Pitney Bowes will get a board makeover with an installed majority and a new interim CEO, if investor Hestia Capital has its way, actions that have led management of the ecommerce and parcel consolidation firm to take defensive measures.
In particular, Hestia is calling out the performance of Pitney Bowes’ cross-border ecommerce unit, identifying it as a candidate for sale, while saying the legacy SendTech postage meter unit and the parcel consolidation business remain strong and profitable.
For the most recent quarter, Pitney Bowe’s ecommerce division posted an EBITDA loss of $17 million, against break-even in 2021, while presort earned $28 million and SendTech $102 million. Ecommerce revenue fell 11% to $354 million.
Hestia and its founder and principal Kurt Wolf came to fame through their role in the takeover of GameStop, along with Chewy.com founder Ryan Cohen, now GameStop’s chairman. The struggling retailer’s stock became a Reddit-fueled superstar that skyrocketed in value before falling back to earth, as Cohen steered the firm toward ecommerce. The stock grew so rapidly, in fact, that Wolf was forced to give up his board seat last year, Reuters reported.
Hestia said in a shareholder letter it is taking these hardball measures with Pitney Bowes after the company refused its offer last month to bring in three new outside directors and create a capital allocation and strategy committee focused on a turnaround.
Hestia, according to an updated SEC filing, owns a 7.1% share in Pitney Bowes, up from 6.9% last month. The hedge fund is now calling for the appointment of five new directors on the nine-member board and the removal of CEO Marc Lautenbach and chairman Michael Roth, due to what it terms chronic under-performance and “value destruction.” The letter noted that shareholder returns are down more than 50% in the decade-plus since Lautenbach and Roth have been in control.
Wolf said in the letter his firm had made good-faith efforts to engage with Pitney Bowes management and work toward needed changes, which have been rebuffed.
“Messrs. Roth and Lautenbach, who have collectively made tens of millions of dollars while stockholders have endured massive losses, seem intent on maintaining a clubby and insular boardroom that safeguards their leadership positions and the status quo at Pitney Bowes,” said Wolf in the letter.
According to sources, Hestia has proposed former ShippingEasy.com chief Katie May and former Stamps.com CEO Ken McBride as potential interim replacements for Lautenbach.
In the letter, Hestia said Pitney Bowes rejected one of its principals as well as McBride as directors, while approaching a friend of Lautenbach’s with a minimal number of shares to be a shareholder representative on the board. Hestia also claims the company approached two of its board candidates in an attempt to circumvent its turnaround efforts. One of them, a former CEO of a Fortune 10 firm, dropped out of consideration as a result, Hestia said.
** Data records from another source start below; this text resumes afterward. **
Lemma TrimSuffix_spec s t :
  (exists p, s = p +:+ t /\ TrimSuffix s t = p) \/
  (HasSuffix s t = false /\ TrimSuffix s t = s).
Proof.
  unfold TrimSuffix. destruct (HasSuffix s t) eqn:E; [left | by right].
  apply HasSuffix_spec in E as [p ->]. exists p. split; [done|].
  rewrite length_app_str. replace (_ - _) with (String.length p) by lia.
  apply stake_app_length.
Qed.

Lemma string_in_app c a b : string_in c (a +:+ b) = string_in c a || string_in c b.
Proof. induction a; simpl; [done|]. by rewrite IHa, orb_assoc. Qed.
Lemma string_in_sdrop c n s : string_in c s = false -> string_in c (sdrop n s) = false.
Proof. rewrite <- (stake_sdrop n s) at 1. rewrite string_in_app. by intros [_ ?]%orb_false_iff. Qed.
Lemma string_in_stake c n s : string_in c s = false -> string_in c (stake n s) = false.
Proof. rewrite <- (stake_sdrop n s) at 1. rewrite string_in_app. by intros [? _]%orb_false_iff. Qed.

(** ** Facts: Split and Join *)

Lemma Split_cons s c : exists p ps, Split s c = p :: ps.
Proof.
  destruct s; simpl; [eauto|]. case_bool_decide; [eauto|].
  destruct (Split s c); eauto.
Qed.

Lemma Join_cons2 x y l c :
  Join (x :: y :: l) (String c "") = x +:+ String c (Join (y :: l) (String c "")).
Proof. done. Qed.

(** Splitting and joining again gives the string back. *)
Lemma Join_Split s c : Join (Split s c) (String c "") = s.
Proof.
  induction s as [|d s IH]; simpl Split; [done|].
  destruct (Split_cons s c) as (p & ps & E). rewrite E in IH |- *.
  case_bool_decide as Hc.
  - subst d. by rewrite Join_cons2, IH.
  - destruct ps as [|q ps]; [simpl in *; by rewrite IH|].
    rewrite Join_cons2 in IH |- *. exact (f_equal (String d) IH).
Qed.

Lemma Split_no_sep s c : string_in c s = false -> Split s c = [s].
Proof.
  induction s as [|d s IH]; simpl; [done|]. intros H. bool_prop.
  case_bool_decide; [congruence|]. by rewrite IH.
Qed.

Lemma Split_app_sep p s c :
  string_in c p = false -> Split (p +:+ String c s) c = p :: Split s c.
Proof.
  induction p as [|d p IH]; simpl.
  - by rewrite bool_decide_eq_true_2.
  - intros H. bool_prop. case_bool_decide; [congruence|]. by rewrite IH.
Qed.

(** Joining parts that do not hold the separator, then splitting, gives the
    parts back. *)
Lemma Split_Join l c :
  l <> [] -> Forall (fun p => string_in c p = false) l -> Split (Join l (String c "")) c = l.
Proof.
  intros Hne Hall. induction Hall as [|p l Hp Hl IH]; [done|].
  destruct l as [|q l]; [by apply Split_no_sep|].
  rewrite Join_cons2, Split_app_sep by done. f_equal. by apply IH.
Qed.

Lemma Split_parts_no_sep s c : Forall (fun p => string_in c p = false) (Split s c).
Proof.
  induction s as [|d s IH]; simpl; [by repeat constructor|].
  case_bool_decide as Hd; [by constructor|].
  destruct (Split_cons s c) as (p & ps & E). rewrite E in *.
  inversion_clear IH as [|? ? Hp Hps]. constructor; [|done]. simpl.
  rewrite Hp, orb_false_r. apply bool_decide_eq_false. congruence.
Qed.

(** ** Facts: replacement *)

Lemma Contains_spec s sub : Contains s sub = true <-> exists a b, s = a +:+ sub +:+ b.
Proof.
  unfold Contains. rewrite bool_decide_eq_true.
  induction s as [|c s IH].
  - cbn [Index]. destruct (String.prefix sub "") eqn:E.
    + split; [intros _ | intros _; by eexists]. exists "". by apply (HasPrefix_spec "" sub) in E.
    + split; [by intros [??]|]. intros (a & b & Hab).
      destruct a; [|done]. simpl in Hab. rewrite Hab in E.
      by rewrite (HasPrefix_app sub b : String.prefix sub _ = true) in E.
  - cbn [Index]. destruct (String.prefix sub (String c s)) eqn:E.
    + split; [intros _ | intros _; by eexists]. exists "". by apply (HasPrefix_spec (String c s) sub) in E.
    + rewrite fmap_is_Some, IH. split.
      * intros (a & b & ->). by exists (String c a), b.
      * intros ([|d a] & b & Hab); simpl in Hab.
        -- rewrite Hab in E. by rewrite (HasPrefix_app sub b : String.prefix sub _ = true) in E.
        -- injection Hab as -> ->. eauto.
Qed.

Lemma replace_skip_none old new s :
  Index s old = None -> replace_skip old new 0 s = s.
Proof.
  induction s as [|c s IH]; [done|]. cbn [Index]. intros H.
  cbn [replace_skip]. destruct (String.prefix old (String c s)); [done|].
  f_equal. apply IH. by destruct (Index s old).
Qed.

(** A string without the placeholder is left as it is. *)
Lemma ReplaceAll_absent s old new : Contains s old = false -> ReplaceAll s old new = s.
Proof.
  unfold ReplaceAll. intros Hc. destruct (is_empty old) eqn:E.
  - apply is_empty_true in E as ->. apply not_true_iff_false in Hc. destruct Hc.
    apply Contains_spec. by exists "", s.
  - apply replace_skip_none. unfold Contains in Hc. bool_prop.
    by destruct (Index s old); [exfalso; eauto|].
Qed.

Lemma replace_skip_drop old new k s : replace_skip old new k s = replace_skip old new 0 (sdrop k s).
Proof. revert k. induction s as [|c s IH]; intros [|k]; simpl; auto. Qed.

(** The leftmost occurrence is replaced and the scan goes on behind it. *)
Lemma ReplaceAll_first a old new b :
  old <> "" -> Index (a +:+ old +:+ b) old = Some (String.length a) ->
  ReplaceAll (a +:+ old +:+ b) old new = a +:+ new +:+ ReplaceAll b old new.
Proof.
  intros Hne. unfold ReplaceAll. rewrite (proj2 (is_empty_false old) Hne).
  induction a as [|c a IH]; intros Hi.
  - simpl in *. destruct old as [|o old]; [done|]. cbn [String.append].
    cbn [replace_skip]. change (String o (old +:+ b)) with (String o old +:+ b).
    rewrite (HasPrefix_app (String o old) b : String.prefix _ _ = true). f_equal. simpl.
    rewrite replace_skip_drop, Nat.sub_0_r. by rewrite sdrop_app_length.
  - cbn [String.append] in *. cbn [Index] in Hi. cbn [replace_skip].
    destruct (String.prefix old (String c (a +:+ old +:+ b))) eqn:E; [done|].
    f_equal. apply IH. destruct (Index (a +:+ old +:+ b) old); simplify_eq/=. done.
Qed.

(** ** Facts: cleaned paths *)

(** A path element that is neither empty nor a dot element. *)
Definition good_segment (e : string) : Prop :=
  e <> "" /\ e <> "." /\ e <> ".." /\ string_in "/" e = false.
Defensive efforts by Pitney Bowes have included hiring an investment bank and a high-priced PR firm for “activism defense,” Hestia said in the letter. “This was done while we were trying to come to a principal-to-principal agreement that would obviate any plausible reason for such a waste of stockholders’ capital,” Hestia states.
Pitney Bowes spokesman Bill Hughes said the company’s openness to “constructive input on how to enhance long-term shareholder value” has included discussions with Hestia “over many months.”
“We were disappointed to see that Hestia disregarded this constructive engagement,” Hughes said. “Although we remain open to engaging with Hestia, we also look forward to having the discussion about the best path forward with all our shareholders during the 2023 proxy season.”
The date for the 2023 annual meeting, normally held in May, has yet to be announced.